Mayo Clinic, Rochester, MN, USA

BACKGROUNDAdults with pulmonary arterial hypertension usually present with dyspnea. However, syncope by historical data may occur in up to 30% of patients with PAH. Despite the frequency with which syncope is thought to be present, its implications on the course of the disease have not yet been well characterized. The echocardiographic and hemodynamic features specific to patients with syncope remain ill defined.

METHODSSingle center cohort study of 475 adult patients with Group 1 PAH first seen between 1995 and 2006. All patients completed a standardized symptom assessment at the time of diagnosis. Initial clinical, echocardiographic and hemodynamic data as well as survival status were compiled as of July 1, 2009. Survival status was available in all patients with details of cause and setting of death in approximately 60%.

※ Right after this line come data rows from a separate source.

Lemma blind_bind rs {A B} (m : M (Sh4 W) A) (k : A -> M (Sh4 W) B) :
  blind_to rs m -> (forall a, blind_to rs (k a)) -> blind_to rs (bind m k).
Proof.
  intros [Hm Ho] Hk. split.
  - intros r v s Hr Hs. unfold bind. rewrite Hm by done.
    destruct (m s) as [[a s']|] eqn:E; [|done]. cbn. apply (Hk a); eauto.
  - intros b s s' Hb Hs. apply bind_inv in Hb as (a & s1 & H1 & H2).
    eapply (Hk a); eauto.
Qed.
End blind.

Section blind_memory.
Context {W : Type} {MCH : Machine W} {HR : HostRam W} {JM : JitMachine W}.
Implicit Types s : Sh4 W.

Lemma find_region_blind first last r :
  find_region first last (regions mem_map) = Some r -> r ∈ regions (mem_map : memory_map (Sh4 W)).
Proof. intros H. by apply find_region_Some in H as [? _]. Qed.

Lemma jit_blind_raise {A} e : jit_blind (raise e : M (Sh4 W) A).
Proof. split; [apply blind_raise|done]. Qed.

Lemma jit_blind_call {A} (f : option (M (Sh4 W) A)) :
  (forall g, f = Some g -> jit_blind g) -> jit_blind (call_ptr f).
Proof. destruct f; [by auto|]. intros. apply jit_blind_raise. Qed.

Lemma jit_blind_read a addr : jit_blind (memory_map_read a (mem_map : memory_map (Sh4 W)) addr).
Proof.
  unfold memory_map_read. destruct (find_region _ _ _) as [r|] eqn:Ef.
  - apply find_region_blind in Ef. apply jit_blind_call. intros g Hg.
    apply fmap_Some in Hg as (f & Hf & ->). eauto using jm_read.
  - destruct (unmap mem_map) as [u|] eqn:Eu; [|apply jit_blind_raise].
    destruct (read_fn u a) as [f|] eqn:Ef'; [|apply jit_blind_raise]. eauto using jm_unmap_read.
Qed.

Lemma jit_blind_write a addr v :
  jit_blind (memory_map_write a (mem_map : memory_map (Sh4 W)) addr v).
Proof.
  unfold memory_map_write. destruct (find_region _ _ _) as [r|] eqn:Ef.
  - apply find_region_blind in Ef. apply jit_blind_call. intros g Hg.
    apply fmap_Some in Hg as (f & Hf & ->). eauto using jm_write.
  - destruct (unmap mem_map) as [u|] eqn:Eu; [|apply jit_blind_raise].
    destruct (read_fn u a) as [f|] eqn:Ef'; [|apply jit_blind_raise]. apply jit_blind_call.
    intros g Hg. apply fmap_Some in Hg as (f' & Hf & ->). eauto using jm_unmap_write.
Qed.

Lemma blind_map_read a addr :
  blind_to (SH4_REG_PC :: cached_regs) (memory_map_read a (mem_map : memory_map (Sh4 W)) addr).
Proof. apply jb_regs, jit_blind_read. Qed.

Lemma blind_map_write a addr v :
  blind_to (SH4_REG_PC :: cached_regs) (memory_map_write a (mem_map : memory_map (Sh4 W)) addr v).
Proof. apply jb_regs, jit_blind_write. Qed.

Lemma blind_read_8 a : blind_to (W := W) (SH4_REG_PC :: cached_regs) (memory_map_read_8 a).
Proof. apply blind_bind; [apply blind_map_read|]. intros. apply blind_ret. Qed.
Lemma blind_read_16 a : blind_to (W := W) (SH4_REG_PC :: cached_regs) (memory_map_read_16 a).
Proof. apply blind_bind; [apply blind_map_read|]. intros. apply blind_ret. Qed.
Lemma blind_read_32 a : blind_to (W := W) (SH4_REG_PC :: cached_regs) (memory_map_read_32 a).
Proof. apply blind_bind; [apply blind_map_read|]. intros. apply blind_ret. Qed.
End blind_memory.

(** registers of a list keep their values under a blind operation *)
Section blind_facts.
Context {W : Type}.
Implicit Types s : Sh4 W.

Lemma setr_comm i j v w s : 0 <= i -> 0 <= j -> i <> j -> setr i v (setr j w s) = setr j w (setr i v s).
Proof.
  intros. unfold setr, with_reg. cbn. f_equal. apply list_insert_insert_ne. lia.
Qed.

Lemma blind_keeps {A} rs (m : M (Sh4 W) A) r a s s' :
  blind_to rs m -> r ∈ rs -> valid_reg r -> regs_ok s -> m s = Ok (a, s') ->
  getr r s' = getr r s.
Proof.
  intros [Hb Ho] Hr Hv Hs Hm. pose proof (Hb r (getr r s) s Hr Hs) as H.
  rewrite setr_same, Hm in H by done. cbn in H. injection H as H. rewrite H.
  rewrite getr_setr_eq by eauto. by rewrite wrap_small by by apply getr_range.
Qed.

(** several registers at once *)
Definition setrs (l : list (Z * Z)) s : Sh4 W := foldr (fun rv acc => setr (fst rv) (snd rv) acc) s l.

Lemma setrs_ok l s : regs_ok s -> regs_ok (setrs l s).
Proof. intros. induction l; cbn; auto using setr_ok. Qed.

Lemma blind_setrs {A} rs (m : M (Sh4 W) A) l s :
  blind_to rs m -> (forall r v, (r, v) ∈ l -> r ∈ rs) -> regs_ok s ->
  m (setrs l s) = res_map (setrs l) (m s).
Proof.
  intros Hb Hl Hs. induction l as [|[r v] l IH].
  - cbn. by destruct (m s) as [[]|].
  - change (m (setr r v (setrs l s)) = res_map (setrs ((r, v) :: l)) (m s)).
    rewrite (blind_set _ _ Hb); [|eapply Hl; by left|by apply setrs_ok].
    rewrite IH by (intros; eapply Hl; by right). by destruct (m s) as [[]|].
Qed.
End blind_facts.

(** ** Running emitted code *)
Section run.
Context {W : Type} {MCH : Machine W} {HR : HostRam W}.

(** straight-line code *)
Fixpoint il_run (code : list (jit_inst W)) (x : slots * Sh4 W) : res (slots * Sh4 W) :=
  match code with
  | [] => Ok x
  | i :: code' =>
      match intp_step i x with
      | Ok (JitNext, x') => il_run code' x'
      | Ok (JitReturn _, _) => Err ERROR_INTEGRITY
      | Err e => Err e
      end
  end.

Lemma il_run_app code1 code2 x x1 :
  il_run code1 x = Ok x1 -> il_run (code1 ++ code2) x = il_run code2 x1.
Proof.
  revert x. induction code1 as [|i code1 IH]; intros x; cbn; [congruence|].
  destruct (intp_step i x) as [[[|] x']|]; [apply IH|done..].
Qed.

RESULTS53 (11.2%) patients presented with syncope at the time of PAH diagnosis. There were no significant differences in gender, age, functional class of dyspnea, six-minute walk or etiology of PAH in those who presented with syncope compared to those without. The echocardiographic characteristics of patients with PAH with syncope versus without syncope included more patients with severe right atrial (p=0.04) and right ventricular enlargement (p=0.04) and more patients with pericardial effusions (p=0.04). Right heart catheterization revealed higher right atrial pressures (p=0.04) and lower cardiac outputs in patients with syncope (p=0.01). One, 3 and 5 years survival was lower in syncopal (73%, 55%, 41%) versus non-syncopal (86%, 70%, 55%; p<0.01) patients. In syncopal patients, those who died at follow-up were older (p=0.001), had lower GFR (p=0.002), higher BNP (p=0.03) and lower DLCO (p=0.01); they were more likely to have collagen vascular disease (p=0.03) than other types of PAH. By echocardiography, syncope patients who died were more likely to have severe right ventricular enlargement (p=0.03) and severe tricuspid valve regurgitation (p=0.02) compared to patients with syncope who survived; they also had higher right atrial pressures (p=0.02). After factoring in age, sex, WHO/NYHA dyspnea class, etiology of PAH, 6 minute walk distance and findings on echocardiography and right heart catheterization; syncope was the most predictive variable of death [hazard ratio 2.56 (95% confidence interval 1.26, 4.84)]. Where available PAH played a primary or secondary role in mortality, with death invariably preceded by a progressive decline in functional status and right heart failure. There was no apparent difference between syncopal and non-syncopal patients. Unexpected sudden death was relatively low and no higher in the syncopal group.

CONCLUSIONSIn a broad spectrum of clinical PAH patients, syncope is infrequent, associated with markers of right heart dysfunction and remains independently predictive of poor outcome.